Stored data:
============

(* ===== verification/Observations.v ===== *)
(** * The tables of the observations

    [migrations/009_observability.sql]: the latest snapshot of every instance,
    the events about instances and the history of alerts, written by the
    collector ([observation-store.ts]) and the webhook and read by the routes of
    [observability.ts].

    They are kept beside the database of the platform: the state a process of
    the observations works on is the pair of these tables and of what else it
    uses.  [kube_rel R] says that a run moves that state along [R]. *)
From Stdlib Require Import ZArith Lia.
From stdpp Require Import base tactics list option strings gmap relations.
From S2P Require Import Prelude Effects Catalog Json Contract Database Statistics Diagnostics.

(** ** Rows *)
Inductive Phase := Ready | Starting | Suspended | Deleting | PhaseUnknown.
Inductive Collection := CollectionOk | CollectionError | CollectionUnsupported | CollectionSuspended.
Inductive EventsCollection := EventsOk | EventsTruncated | EventsError | EventsUnsupported.
#[export] Instance Phase_eq_dec : EqDecision Phase.
Proof. solve_decision. Defined.
#[export] Instance Collection_eq_dec : EqDecision Collection.
Proof. solve_decision. Defined.
#[export] Instance EventsCollection_eq_dec : EqDecision EventsCollection.
Proof. solve_decision. Defined.

Record SnapshotCondition := MkSnapshotCondition {
  sc_type : string; sc_status : string; sc_reason : string; sc_current : bool }.
#[export] Instance SnapshotCondition_eq_dec : EqDecision SnapshotCondition.
Proof. solve_decision. Defined.
Record Snapshot := MkSnapshot {
  sn_phase : Phase; sn_collection : Collection; sn_generation : option Z;
  sn_conditions : list SnapshotCondition; sn_statistics : option InstanceStatistics;
  sn_eventsCollection : option EventsCollection }.
#[export] Instance eta_Snapshot : Eta Snapshot := λ r,
  MkSnapshot (sn_phase r) (sn_collection r) (sn_generation r) (sn_conditions r) (sn_statistics r) (sn_eventsCollection r).

(** A row of [observation_snapshots], under the instance it is of. *)
Record SnapshotRow := MkSnapshotRow {
  sr_project_id : string; sr_instance_uid : string; sr_observed_at : Z; sr_payload : Snapshot }.

(** The details of an event: what the collector saw change, or an event of the
    cluster. *)
Inductive EventDetails :=
  | InstanceObserved (phase : Phase) (generation : option Z) (conditions : list SnapshotCondition)
  | KubernetesEvent (event : DiagnosticEvent).
#[export] Instance EventDetails_eq_dec : EqDecision EventDetails.
Proof. solve_decision. Defined.
Record EventRow := MkEventRow {
  oe_project_id : string; oe_instance_id : string; oe_instance_uid : string; oe_observed_at : Z;
  oe_code : string; oe_source_uid : option string; oe_details : EventDetails }.
#[export] Instance eta_EventRow : Eta EventRow := λ r,
  MkEventRow (oe_project_id r) (oe_instance_id r) (oe_instance_uid r) (oe_observed_at r) (oe_code r)
    (oe_source_uid r) (oe_details r).

Inductive HistoryState := Firing | Resolved.
#[export] Instance HistoryState_eq_dec : EqDecision HistoryState.
Proof. solve_decision. Defined.
Record AlertRow := MkAlertRow {
  ar_state : HistoryState; ar_ends_at : option Z; ar_received_at : Z; ar_payload : json;
  ar_active_confirmed : option bool; ar_checked_at : option Z }.
(** Project, instance identity, fingerprint and start: the primary key. *)
#[warnings="-notation-for-abbreviation"]
Notation AlertKey := (string * string * string * Z)%type.
#[warnings="-notation-for-abbreviation"]
Notation AlertTable := (gmap AlertKey AlertRow).

Record Observations := MkObservations {
  ob_snapshots : gmap string SnapshotRow; ob_events : gmap string EventRow; ob_alerts : AlertTable }.
#[export] Instance eta_Observations : Eta Observations := λ r,
  MkObservations (ob_snapshots r) (ob_events r) (ob_alerts r).
Definition no_observations : Observations := MkObservations ∅ ∅ ∅.

(** ** Statements *)
Section statements.
Context {S : Type}.
(** What a process of the observations works on beside the database. *)
#[warnings="-notation-for-abbreviation"]
Notation Beside := (Observations * S)%type.

Definition on_tables (f : Z → Observations → Observations) : M (World Beside) () := λ w,
  (Ok tt, w <| w_kube ::= λ r, (f (w_now w) r.1, r.2) |>).
Definition on_tables_res {A} (f : Z → Observations → res A * Observations) : M (World Beside) A := λ w,
  let '(r, t) := f (w_now w) (w_kube w).1 in (r, w <| w_kube ::= λ r, (t, r.2) |>).
Definition read_tables {A} (f : Observations → A) : M (World Beside) A := gets (λ w, f (w_kube w).1).
(** A call of what else it uses. *)
Definition on_rest {A} (m : M S A) : M (World Beside) A := on_kube (zoom snd (λ s r, (r.1, s)) m).
(** BEGIN, run, COMMIT; an exception rolls the tables back. *)
Definition atomically_tables {A} (run : M (World Beside) A) : M (World Beside) A := λ w,
  match run w with
  | (Ok a, w') => (Ok a, w')
  | (Throw e, w') => (Throw e, w' <| w_kube ::= λ r, ((w_kube w).1, r.2) |> <| w_db := w_db w |>)
  end.
End statements.

(** ** Runs beside the database *)
Section kube_rel.
Context {K : Type} (R : relation K) `{!PreOrder R}.

(** Runs that move the state beside the database along [R], with an
    environment that does. *)
Definition kube_moves (w : World K) : Prop := Forall (λ i, ∀ k, R k (if_kube i k)) (w_env w).
Definition kube_rel (w w' : World K) : Prop := kube_moves w → R (w_kube w) (w_kube w') ∧ kube_moves w'.

#[export] Instance kube_rel_preorder : PreOrder kube_rel.
Proof.
  split.
  - intros w Hw. by split.
  - intros w1 w2 w3 H12 H23 H1. destruct (H12 H1) as [? H2]. destruct (H23 H2). split; [by etransitivity|done].
Qed.
Lemma kube_rel_yield : within kube_rel yield.
Proof.
  intros [db k now [|i env] ms] Hw; unfold yield; simpl; [by split|].
  unfold kube_moves in *. simpl in *. apply Forall_cons in Hw as [Hi Hw]. by split.
Qed.
Lemma kube_rel_query {A} (f : Z → DB → A) : within kube_rel (query f).
Proof. intros w Hw. by split. Qed.
Lemma kube_rel_date_now : within kube_rel date_now.
Proof. intros w Hw. by split. Qed.
Lemma kube_rel_pool {A} (m : M (World K) A) : within kube_rel m → within kube_rel (pool m).
Proof. intros Hm. apply within_bind; [typeclasses eauto|apply kube_rel_yield|done]. Qed.
Lemma kube_rel_on_kube {A} (m : M K A) : within R m → within kube_rel (on_kube m).
Proof.
  intros Hm w Hw. unfold on_kube, zoom. specialize (Hm (w_kube w)). destruct (m (w_kube w)) as [r k]. by split.
Qed.
Lemma kube_rel_kube {A} (m : M K A) : within R m → within kube_rel (kube m).
Proof. intros Hm. apply within_bind; [typeclasses eauto|apply kube_rel_yield|]. intros _. by apply kube_rel_on_kube. Qed.
End kube_rel.
#[export] Hint Resolve kube_rel_yield kube_rel_query kube_rel_date_now : within.

(** ** What a process may do to the tables *)
Section tables.
Context {S : Type} (T : relation Observations) `{!PreOrder T} (R : relation S) `{!PreOrder R}.

Definition beside (r r' : Observations * S) : Prop := T r.1 r'.1 ∧ R r.2 r'.2.
#[export] Instance beside_preorder : PreOrder beside.
Proof. split; [by intros r|]. intros r1 r2 r3 [] []. split; by etransitivity. Qed.

Lemma beside_tables f : (∀ now t, T t (f now t)) → within (kube_rel beside) (on_tables f).
Proof. intros Hf w Hw. split; [split; simpl; [apply Hf|done]|done]. Qed.
Lemma beside_tables_res {A} (f : Z → Observations → res A * Observations) :
  (∀ now t, T t (f now t).2) → within (kube_rel beside) (on_tables_res f).
Proof.
  intros Hf w Hw. unfold on_tables_res. specialize (Hf (w_now w) (w_kube w).1). destruct (f _ _) as [r t].
  split; [split; simpl; [done|done]|done].
Qed.
Lemma beside_read {A} (f : Observations → A) : within (kube_rel beside) (read_tables f).
Proof. intros w Hw. by split. Qed.
Lemma beside_rest {A} (m : M S A) : within R m → within (kube_rel beside) (on_rest m).
Proof.
  intros Hm. apply kube_rel_on_kube. intros r. unfold zoom. specialize (Hm r.2). destruct (m r.2). by split.
Qed.
Lemma beside_atomically {A} (m : M (World (Observations * S)) A) :
  within (kube_rel beside) m → within (kube_rel beside) (atomically_tables m).
Proof.
  intros Hm w Hw. unfold atomically_tables. destruct (Hm w Hw) as [[Ht Hr] He].
  destruct (m w) as [[a|e] w']; [done|]. simpl in *. split; [by split|done].
Qed.
End tables.
#[export] Hint Resolve beside_read beside_rest : within.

============

From the data above, output only the lines between the line containing "sn_phase : Phase;" and the line containing "sn_eventsCollection : option", inclusive, exactly as written.

# ANSWER SPACE
  sn_phase : Phase; sn_collection : Collection; sn_generation : option Z;
  sn_conditions : list SnapshotCondition; sn_statistics : option InstanceStatistics;
  sn_eventsCollection : option EventsCollection }.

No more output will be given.